_The records:_
(** The second failure is of the update request alone: on the fresh
    resource that asks for a generated secret, the create request carries
    the secret and the update request is the one of the resource that
    does not ask for it. *)
Example GenerateSecret_create_only :
  (CI.GenerateSecret <$>
     GenerateCreateUserPoolClientInput
       (exampleFreshResource (Some [Some "code"]) (Some true))) =
    Some (Some true) /\
  GenerateUpdateUserPoolClientInput
    (exampleFreshResource (Some [Some "code"]) (Some true)) =
  GenerateUpdateUserPoolClientInput
    (exampleFreshResource (Some [Some "code"]) None).
Proof. split; vm_compute; reflexivity. Qed.

(** C4 (amended), at a resource with one OAuth flow that asks for a
    generated secret and whose client was observed. *)
Lemma Generate_requests_carry_spec_witness :
  let cr := exampleResource (Some [Some "code"]) (Some true) (Some "4h57kf1") in
  let p := exampleParameters (Some [Some "code"]) (Some true) in
  parametersWellFormed cr = true /\
  (exists r,
     GenerateCreateUserPoolClientInput cr = Some r /\
     CreateCarries p r /\
     CI.UserPoolId r = None) /\
  (exists r,
     GenerateUpdateUserPoolClientInput cr = Some r /\
     UpdateCarries p r /\
     UI.ClientId r = Some "4h57kf1" /\
     UI.UserPoolId r = Some "eu-west-1_AbCdEf" /\
     GenerateUpdateUserPoolClientInput (clearGenerateSecret cr) = Some r).
Proof.
  intros cr p. split; [reflexivity|].
  apply (Generate_requests_carry_spec cr). reflexivity.
Defined.

(** *** The round trip *)

(** C2 (amended).  For a desired state whose string slices hold no nil
    element pointer, the create request is built, its equivalent describe
    response converts back, and the desired state that comes back is the
    original one without [GenerateSecret]: every other field that was
    present has its original value and every field that was absent is
    absent. *)
Theorem round_trip_but_GenerateSecret (cr : svcapitypes.UserPoolClient.t) :
  parametersWellFormed cr = true ->
  forall srv,
    exists req cr',
      GenerateCreateUserPoolClientInput cr = Some req /\
      GenerateUserPoolClient (describeResponseOf req srv) = Some cr' /\
      svcapitypes.UserPoolClientSpec.ForProvider (svcapitypes.UserPoolClient.Spec cr') =
      withoutGenerateSecret
        (svcapitypes.UserPoolClientSpec.ForProvider (svcapitypes.UserPoolClient.Spec cr)).
Proof.
  destruct cr as [[p] [o]]. unfold parametersWellFormed. simpl.
  intros H srv.
  unfold GenerateCreateUserPoolClientInput. simpl.
  copy_slices H.
  eexists. eexists. split; [reflexivity|].
  unfold GenerateUserPoolClient, describeResponseOf. simpl.
  rewrite !copySlice_nonNil by assumption. simpl.
  split; [reflexivity|]. simpl.
  unfold withoutGenerateSecret. simpl.
  rewrite !copyPtr_id, analytics_round_trip, tokenUnits_round_trip.
  reflexivity.
Qed.

(** C2, as stated, fails.  A desired state that asks for a generated
    secret comes back without that field, which the describe response
    does not have; and with a nil pointer among the OAuth flows the create
    request is not built. *)
Lemma RoundTrips_fails :
  ~ RoundTrips (exampleResource (Some [Some "code"]) (Some true) None) /\
  ~ RoundTrips (exampleResource (Some [Some "code"; None]) None None).
Proof.
  split; intros H.
  - destruct (H exampleServerAssigned) as (req & cr' & Hreq & Hback & Hsame).
    vm_compute in Hreq. injection Hreq as <-.
    vm_compute in Hback. injection Hback as <-.
    vm_compute in Hsame. discriminate.
  - destruct (H exampleServerAssigned) as (req & cr' & Hreq & _).
    vm_compute in Hreq. discriminate.
Qed.

(** C2 (amended), at a resource that asks for a generated secret. *)
Lemma round_trip_but_GenerateSecret_witness :
  parametersWellFormed (exampleResource (Some [Some "code"]) (Some true) None) = true /\
  exists req cr',
    GenerateCreateUserPoolClientInput
      (exampleResource (Some [Some "code"]) (Some true) None) = Some req /\
    GenerateUserPoolClient (describeResponseOf req exampleServerAssigned) = Some cr' /\
    svcapitypes.UserPoolClientSpec.ForProvider (svcapitypes.UserPoolClient.Spec cr') =
    exampleParameters (Some [Some "code"]) None.
Proof.
  split; [reflexivity|].
  apply (round_trip_but_GenerateSecret
           (exampleResource (Some [Some "code"]) (Some true) None)).
  reflexivity.
Defined.

(** *** The describe and delete requests *)

(** C9.  The describe request and the delete request depend on the
    observed client and user pool identifiers only: two resources that
    agree on these two fields of [Status.AtProvider] get the same
    requests, whatever their desired states. *)
Theorem describe_delete_from_observed_identity (cr1 cr2 : svcapitypes.UserPoolClient.t) :
  let o1 := svcapitypes.UserPoolClientStatus.AtProvider
              (svcapitypes.UserPoolClient.Status cr1) in
  let o2 := svcapitypes.UserPoolClientStatus.AtProvider
              (svcapitypes.UserPoolClient.Status cr2) in
  O.ClientID o1 = O.ClientID o2 ->
  O.UserPoolID o1 = O.UserPoolID o2 ->
  GenerateDescribeUserPoolClientInput cr1 = GenerateDescribeUserPoolClientInput cr2 /\
  GenerateDeleteUserPoolClientInput cr1 = GenerateDeleteUserPoolClientInput cr2.
Proof.
  intros o1 o2 Hc Hu.
  unfold GenerateDescribeUserPoolClientInput, GenerateDeleteUserPoolClientInput.
  fold o1 o2. rewrite Hc, Hu. split; reflexivity.
Qed.

(** C9, at two resources with different desired states. *)
Lemma describe_delete_from_observed_identity_witness :
  exampleParameters (Some [Some "code"]) (Some true) <>
    exampleParameters None None /\
  GenerateDescribeUserPoolClientInput
    (exampleResource (Some [Some "code"]) (Some true) (Some "4h57kf1")) =
  GenerateDescribeUserPoolClientInput
    (exampleResource None None (Some "4h57kf1")) /\
  GenerateDeleteUserPoolClientInput
    (exampleResource (Some [Some "code"]) (Some true) (Some "4h57kf1")) =
  GenerateDeleteUserPoolClientInput
    (exampleResource None None (Some "4h57kf1")).
Proof.
  split; [discriminate|].
  apply describe_delete_from_observed_identity; reflexivity.
Defined.

(** The requests are the observed identifiers themselves. *)
Lemma GenerateDescribeUserPoolClientInput_fields (cr : svcapitypes.UserPoolClient.t) :
  let o := svcapitypes.UserPoolClientStatus.AtProvider
             (svcapitypes.UserPoolClient.Status cr) in
  svcsdk.DescribeUserPoolClientInput.ClientId
    (GenerateDescribeUserPoolClientInput cr) = O.ClientID o /\
  svcsdk.DescribeUserPoolClientInput.UserPoolId
    (GenerateDescribeUserPoolClientInput cr) = O.UserPoolID o.
Proof. simpl. rewrite !copyPtr_id. split; reflexivity. Qed.

(** *** Error classification *)

(** C8.  [IsNotFound] answers true exactly on a provider error whose code
    is ResourceNotFoundException, whatever its message; it answers false
    on a provider error with another code, on an error that is not a
    provider error, and on no error. *)
Theorem IsNotFound_iff_code (err : option error) :
  (IsNotFound err = true <->
   exists message, err = Some (AwsErr "ResourceNotFoundException" message)) /\
  (forall code m1 m2,
     IsNotFound (Some (AwsErr code m1)) = IsNotFound (Some (AwsErr code m2))) /\
  (forall code message,
     code <> "ResourceNotFoundException" ->
     IsNotFound (Some (AwsErr code message)) = false) /\
  (forall msg, IsNotFound (Some (Errorf msg)) = false) /\
  (forall cause msg, IsNotFound (Some (Wrap cause msg)) = false) /\
  IsNotFound None = false.
Proof.
  repeat split; try reflexivity.
  - destruct err as [[msg|cause msg|code message]|]; simpl; try discriminate.
    intros H. apply String.eqb_eq in H. subst code. exists message. reflexivity.
  - intros [message ->]. reflexivity.
  - intros code message Hne. simpl. apply String.eqb_neq. exact Hne.
Qed.

(** A look-alike message under another code is not a not-found error,
    and neither is a not-found error once it is wrapped. *)
Example IsNotFound_look_alike :
  IsNotFound (Some (AwsErr "InvalidParameterException"
                      "ResourceNotFoundException: client not found")) = false /\
  IsNotFound (Some (AwsErr "ResourceNotFoundException" "")) = true /\
  IsNotFound (Some (Wrap (AwsErr "ResourceNotFoundException" "gone")
                      "cannot describe")) = false.
Proof. repeat split. Qed.

(** *** Further properties of the conversions *)

Lemma analytics_round_trip_SDK (a : option svcsdk.AnalyticsConfigurationType.t) :
  copyStruct analyticsToSDK (copyStruct analyticsFromSDK a) = a.
Proof.
  destruct a as [[]|]; simpl; [|reflexivity].
  unfold analyticsToSDK; simpl. rewrite !copyPtr_id. reflexivity.
Qed.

_Prompt:_ Wherever "false" occurs in the records above, copy the line it sits in.

_Written response:_
    is ResourceNotFoundException, whatever its message; it answers false
     IsNotFound (Some (AwsErr code message)) = false) /\
  (forall msg, IsNotFound (Some (Errorf msg)) = false) /\
  (forall cause msg, IsNotFound (Some (Wrap cause msg)) = false) /\
  IsNotFound None = false.
                      "ResourceNotFoundException: client not found")) = false /\
                      "cannot describe")) = false.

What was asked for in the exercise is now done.